◆ **Supplied data**:
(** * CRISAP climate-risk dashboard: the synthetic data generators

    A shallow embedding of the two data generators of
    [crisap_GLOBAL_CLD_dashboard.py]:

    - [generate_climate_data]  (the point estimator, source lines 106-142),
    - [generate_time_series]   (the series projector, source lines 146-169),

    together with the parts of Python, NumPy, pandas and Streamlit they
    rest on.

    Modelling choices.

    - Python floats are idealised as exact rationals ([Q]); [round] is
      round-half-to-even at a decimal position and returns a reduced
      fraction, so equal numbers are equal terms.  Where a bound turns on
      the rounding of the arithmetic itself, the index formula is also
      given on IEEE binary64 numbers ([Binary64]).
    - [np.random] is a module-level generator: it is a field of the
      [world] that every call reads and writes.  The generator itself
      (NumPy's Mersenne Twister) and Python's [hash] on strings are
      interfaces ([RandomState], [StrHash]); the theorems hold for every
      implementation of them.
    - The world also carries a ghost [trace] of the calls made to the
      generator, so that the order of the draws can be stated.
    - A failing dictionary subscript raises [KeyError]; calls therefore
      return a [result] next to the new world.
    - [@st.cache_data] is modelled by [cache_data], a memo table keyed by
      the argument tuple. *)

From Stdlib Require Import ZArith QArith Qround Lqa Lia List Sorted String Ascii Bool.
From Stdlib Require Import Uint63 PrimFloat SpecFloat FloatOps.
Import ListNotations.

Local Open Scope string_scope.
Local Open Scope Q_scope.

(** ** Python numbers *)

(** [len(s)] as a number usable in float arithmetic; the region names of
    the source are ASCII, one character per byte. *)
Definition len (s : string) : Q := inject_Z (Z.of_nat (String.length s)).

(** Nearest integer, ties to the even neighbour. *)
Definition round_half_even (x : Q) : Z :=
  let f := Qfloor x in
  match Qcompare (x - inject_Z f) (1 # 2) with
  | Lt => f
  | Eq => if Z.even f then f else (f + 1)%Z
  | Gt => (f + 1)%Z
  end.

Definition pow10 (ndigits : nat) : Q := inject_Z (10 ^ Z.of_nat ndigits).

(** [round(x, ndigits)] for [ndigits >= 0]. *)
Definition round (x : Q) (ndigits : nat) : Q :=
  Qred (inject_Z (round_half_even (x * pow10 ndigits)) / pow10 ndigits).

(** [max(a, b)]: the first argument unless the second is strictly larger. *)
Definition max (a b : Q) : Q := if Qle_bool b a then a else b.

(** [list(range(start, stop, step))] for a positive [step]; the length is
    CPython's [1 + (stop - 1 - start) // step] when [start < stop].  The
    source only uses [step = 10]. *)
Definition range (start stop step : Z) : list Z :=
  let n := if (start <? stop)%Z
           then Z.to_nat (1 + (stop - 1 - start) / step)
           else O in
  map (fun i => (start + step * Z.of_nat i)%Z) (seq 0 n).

* * *

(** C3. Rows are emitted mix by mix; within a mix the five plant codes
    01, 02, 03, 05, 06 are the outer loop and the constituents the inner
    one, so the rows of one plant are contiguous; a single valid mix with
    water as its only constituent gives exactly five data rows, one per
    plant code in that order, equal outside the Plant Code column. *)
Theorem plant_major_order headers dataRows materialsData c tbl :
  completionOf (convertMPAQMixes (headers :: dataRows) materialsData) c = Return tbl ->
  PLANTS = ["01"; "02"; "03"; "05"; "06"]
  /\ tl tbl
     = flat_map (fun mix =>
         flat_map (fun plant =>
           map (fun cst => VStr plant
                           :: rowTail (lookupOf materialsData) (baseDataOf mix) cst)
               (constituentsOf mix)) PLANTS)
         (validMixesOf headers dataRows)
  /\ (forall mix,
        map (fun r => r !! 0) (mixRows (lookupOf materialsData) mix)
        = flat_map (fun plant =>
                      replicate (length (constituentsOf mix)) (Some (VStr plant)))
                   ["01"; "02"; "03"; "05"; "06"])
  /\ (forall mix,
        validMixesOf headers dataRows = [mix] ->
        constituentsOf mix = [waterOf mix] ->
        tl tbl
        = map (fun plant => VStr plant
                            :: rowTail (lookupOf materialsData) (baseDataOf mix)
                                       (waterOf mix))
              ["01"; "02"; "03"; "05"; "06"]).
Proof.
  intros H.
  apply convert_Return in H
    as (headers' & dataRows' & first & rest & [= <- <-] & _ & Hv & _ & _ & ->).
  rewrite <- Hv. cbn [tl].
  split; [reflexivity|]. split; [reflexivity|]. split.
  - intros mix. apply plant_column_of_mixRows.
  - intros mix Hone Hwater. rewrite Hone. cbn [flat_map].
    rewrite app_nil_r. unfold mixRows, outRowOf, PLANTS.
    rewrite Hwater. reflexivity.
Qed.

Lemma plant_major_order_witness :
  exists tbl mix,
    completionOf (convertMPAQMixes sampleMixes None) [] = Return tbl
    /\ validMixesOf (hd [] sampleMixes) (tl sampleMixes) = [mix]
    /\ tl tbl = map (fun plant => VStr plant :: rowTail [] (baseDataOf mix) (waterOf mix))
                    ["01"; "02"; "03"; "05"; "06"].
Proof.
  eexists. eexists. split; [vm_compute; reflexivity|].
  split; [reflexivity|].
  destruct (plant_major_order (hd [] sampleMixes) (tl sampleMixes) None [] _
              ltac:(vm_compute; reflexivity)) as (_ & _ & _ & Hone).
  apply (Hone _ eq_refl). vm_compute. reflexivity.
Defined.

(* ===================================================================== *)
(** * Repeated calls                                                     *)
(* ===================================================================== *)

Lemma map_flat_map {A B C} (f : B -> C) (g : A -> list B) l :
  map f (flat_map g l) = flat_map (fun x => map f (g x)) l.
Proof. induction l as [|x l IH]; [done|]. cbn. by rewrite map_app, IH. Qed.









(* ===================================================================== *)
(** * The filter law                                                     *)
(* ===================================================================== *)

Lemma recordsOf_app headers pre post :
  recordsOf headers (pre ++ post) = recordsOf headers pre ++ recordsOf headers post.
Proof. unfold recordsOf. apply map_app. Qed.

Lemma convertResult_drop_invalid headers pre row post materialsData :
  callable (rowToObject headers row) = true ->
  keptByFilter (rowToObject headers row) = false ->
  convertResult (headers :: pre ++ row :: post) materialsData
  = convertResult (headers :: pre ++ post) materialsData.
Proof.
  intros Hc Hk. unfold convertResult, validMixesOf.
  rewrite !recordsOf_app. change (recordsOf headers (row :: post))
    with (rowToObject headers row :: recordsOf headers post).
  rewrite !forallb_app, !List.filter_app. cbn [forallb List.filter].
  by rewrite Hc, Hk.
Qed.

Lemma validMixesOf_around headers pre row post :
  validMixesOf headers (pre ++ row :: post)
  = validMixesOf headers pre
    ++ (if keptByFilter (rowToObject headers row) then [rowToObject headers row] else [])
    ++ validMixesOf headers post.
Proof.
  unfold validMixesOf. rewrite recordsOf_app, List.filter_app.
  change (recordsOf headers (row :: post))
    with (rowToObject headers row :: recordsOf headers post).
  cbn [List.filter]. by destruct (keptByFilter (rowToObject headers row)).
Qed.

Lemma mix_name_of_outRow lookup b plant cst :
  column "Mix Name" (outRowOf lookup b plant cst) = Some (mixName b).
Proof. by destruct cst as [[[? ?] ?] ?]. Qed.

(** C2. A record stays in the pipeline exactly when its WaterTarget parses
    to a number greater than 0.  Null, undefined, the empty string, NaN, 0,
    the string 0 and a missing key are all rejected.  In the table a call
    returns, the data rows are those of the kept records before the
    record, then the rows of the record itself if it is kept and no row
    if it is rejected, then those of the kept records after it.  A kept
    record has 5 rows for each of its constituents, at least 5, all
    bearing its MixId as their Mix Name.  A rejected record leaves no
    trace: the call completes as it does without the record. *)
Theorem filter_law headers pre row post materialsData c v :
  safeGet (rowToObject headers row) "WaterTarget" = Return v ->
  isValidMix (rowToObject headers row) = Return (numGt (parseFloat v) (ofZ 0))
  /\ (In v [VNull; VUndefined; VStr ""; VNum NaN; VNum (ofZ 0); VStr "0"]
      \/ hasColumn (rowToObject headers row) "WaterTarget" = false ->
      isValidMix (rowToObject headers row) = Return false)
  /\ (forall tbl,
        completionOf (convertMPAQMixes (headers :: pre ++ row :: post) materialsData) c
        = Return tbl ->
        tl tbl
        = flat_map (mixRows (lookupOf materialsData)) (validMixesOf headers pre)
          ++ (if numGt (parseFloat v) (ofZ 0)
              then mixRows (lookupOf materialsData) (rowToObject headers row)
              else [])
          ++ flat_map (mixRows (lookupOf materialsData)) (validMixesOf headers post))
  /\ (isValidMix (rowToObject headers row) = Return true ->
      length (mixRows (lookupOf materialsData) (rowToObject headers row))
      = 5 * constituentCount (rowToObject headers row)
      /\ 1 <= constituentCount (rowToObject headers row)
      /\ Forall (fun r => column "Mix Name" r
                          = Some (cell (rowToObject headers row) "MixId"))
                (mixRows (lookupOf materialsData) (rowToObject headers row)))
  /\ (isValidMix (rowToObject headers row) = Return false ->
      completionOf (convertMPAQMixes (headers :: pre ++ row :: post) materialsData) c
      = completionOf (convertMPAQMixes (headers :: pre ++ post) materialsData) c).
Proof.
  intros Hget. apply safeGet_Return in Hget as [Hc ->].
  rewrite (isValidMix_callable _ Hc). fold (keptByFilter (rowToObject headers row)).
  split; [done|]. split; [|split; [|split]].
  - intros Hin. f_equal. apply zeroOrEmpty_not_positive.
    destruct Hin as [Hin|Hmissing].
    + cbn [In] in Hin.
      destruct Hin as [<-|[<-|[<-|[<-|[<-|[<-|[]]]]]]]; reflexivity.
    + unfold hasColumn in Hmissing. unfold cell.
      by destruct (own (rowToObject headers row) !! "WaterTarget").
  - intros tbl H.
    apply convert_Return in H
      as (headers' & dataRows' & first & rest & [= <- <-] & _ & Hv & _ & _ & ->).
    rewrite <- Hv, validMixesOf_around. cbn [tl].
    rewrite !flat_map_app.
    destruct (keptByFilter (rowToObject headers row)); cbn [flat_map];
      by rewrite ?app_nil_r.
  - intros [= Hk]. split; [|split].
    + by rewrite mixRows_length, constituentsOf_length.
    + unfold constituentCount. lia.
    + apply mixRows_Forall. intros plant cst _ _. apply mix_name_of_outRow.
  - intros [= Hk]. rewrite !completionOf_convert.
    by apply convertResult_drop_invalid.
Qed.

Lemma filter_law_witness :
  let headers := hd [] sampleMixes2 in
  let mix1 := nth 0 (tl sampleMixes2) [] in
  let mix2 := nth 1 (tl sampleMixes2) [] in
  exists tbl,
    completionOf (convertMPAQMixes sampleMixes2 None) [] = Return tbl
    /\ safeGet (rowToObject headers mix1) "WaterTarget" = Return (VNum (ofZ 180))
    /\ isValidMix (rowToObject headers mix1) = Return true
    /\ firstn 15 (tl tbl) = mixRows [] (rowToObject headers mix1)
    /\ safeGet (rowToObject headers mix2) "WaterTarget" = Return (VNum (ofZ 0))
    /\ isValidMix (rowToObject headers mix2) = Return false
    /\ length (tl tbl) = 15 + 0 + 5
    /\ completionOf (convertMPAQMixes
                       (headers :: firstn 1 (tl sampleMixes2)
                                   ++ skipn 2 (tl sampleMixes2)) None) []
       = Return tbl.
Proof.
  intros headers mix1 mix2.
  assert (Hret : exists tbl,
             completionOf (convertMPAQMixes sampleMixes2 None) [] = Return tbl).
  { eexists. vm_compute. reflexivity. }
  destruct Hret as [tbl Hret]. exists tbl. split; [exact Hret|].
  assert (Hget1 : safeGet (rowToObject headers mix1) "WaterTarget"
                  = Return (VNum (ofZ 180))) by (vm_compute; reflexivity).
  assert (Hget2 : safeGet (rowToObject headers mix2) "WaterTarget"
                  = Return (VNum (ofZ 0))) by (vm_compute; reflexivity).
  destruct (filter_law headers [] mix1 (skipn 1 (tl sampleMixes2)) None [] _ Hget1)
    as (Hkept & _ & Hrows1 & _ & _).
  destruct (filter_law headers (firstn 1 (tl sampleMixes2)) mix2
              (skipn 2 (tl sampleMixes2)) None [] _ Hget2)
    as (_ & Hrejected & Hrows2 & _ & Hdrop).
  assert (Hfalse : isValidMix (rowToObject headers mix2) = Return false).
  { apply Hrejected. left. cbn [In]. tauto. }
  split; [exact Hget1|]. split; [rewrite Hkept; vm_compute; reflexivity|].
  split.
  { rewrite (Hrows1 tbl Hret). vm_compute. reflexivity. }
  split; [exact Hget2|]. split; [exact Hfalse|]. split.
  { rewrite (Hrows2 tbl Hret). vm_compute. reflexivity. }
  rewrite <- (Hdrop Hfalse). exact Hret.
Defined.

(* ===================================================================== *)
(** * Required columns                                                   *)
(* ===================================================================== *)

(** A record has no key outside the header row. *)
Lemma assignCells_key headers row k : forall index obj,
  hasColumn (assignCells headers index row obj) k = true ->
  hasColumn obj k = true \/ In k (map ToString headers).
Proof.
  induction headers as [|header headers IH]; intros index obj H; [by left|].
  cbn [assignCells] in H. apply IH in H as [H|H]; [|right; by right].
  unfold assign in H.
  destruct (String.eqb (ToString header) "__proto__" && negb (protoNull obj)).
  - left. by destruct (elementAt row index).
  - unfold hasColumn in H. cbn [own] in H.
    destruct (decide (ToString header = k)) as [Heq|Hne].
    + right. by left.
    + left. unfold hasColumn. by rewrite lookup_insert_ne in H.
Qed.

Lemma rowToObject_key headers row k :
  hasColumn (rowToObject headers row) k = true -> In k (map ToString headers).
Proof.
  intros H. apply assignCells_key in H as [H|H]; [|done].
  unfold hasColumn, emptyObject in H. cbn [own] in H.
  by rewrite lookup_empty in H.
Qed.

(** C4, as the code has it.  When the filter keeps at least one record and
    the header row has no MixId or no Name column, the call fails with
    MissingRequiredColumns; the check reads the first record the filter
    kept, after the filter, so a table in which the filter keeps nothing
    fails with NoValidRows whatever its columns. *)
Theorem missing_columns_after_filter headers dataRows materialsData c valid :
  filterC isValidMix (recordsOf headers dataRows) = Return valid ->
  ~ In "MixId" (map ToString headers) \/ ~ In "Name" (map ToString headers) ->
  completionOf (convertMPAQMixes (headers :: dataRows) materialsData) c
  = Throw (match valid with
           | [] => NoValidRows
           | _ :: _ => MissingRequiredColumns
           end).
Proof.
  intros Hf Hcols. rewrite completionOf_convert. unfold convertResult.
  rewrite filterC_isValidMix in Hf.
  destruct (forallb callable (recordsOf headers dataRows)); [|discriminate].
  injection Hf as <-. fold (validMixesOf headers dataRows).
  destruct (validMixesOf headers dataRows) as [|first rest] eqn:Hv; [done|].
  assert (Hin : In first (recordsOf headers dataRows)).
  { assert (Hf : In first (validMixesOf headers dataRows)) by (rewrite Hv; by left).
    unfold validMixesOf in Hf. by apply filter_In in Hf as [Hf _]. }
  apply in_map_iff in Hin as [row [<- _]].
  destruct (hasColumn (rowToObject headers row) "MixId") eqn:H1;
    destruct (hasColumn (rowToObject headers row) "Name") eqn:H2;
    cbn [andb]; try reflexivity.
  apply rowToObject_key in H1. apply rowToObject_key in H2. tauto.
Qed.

◆ **Exercise prompt**:
Every line containing the word "also" must be copied from the material above.

◆ **Solved exercise**:
      the rounding of the arithmetic itself, the index formula is also
    - The world also carries a ghost [trace] of the calls made to the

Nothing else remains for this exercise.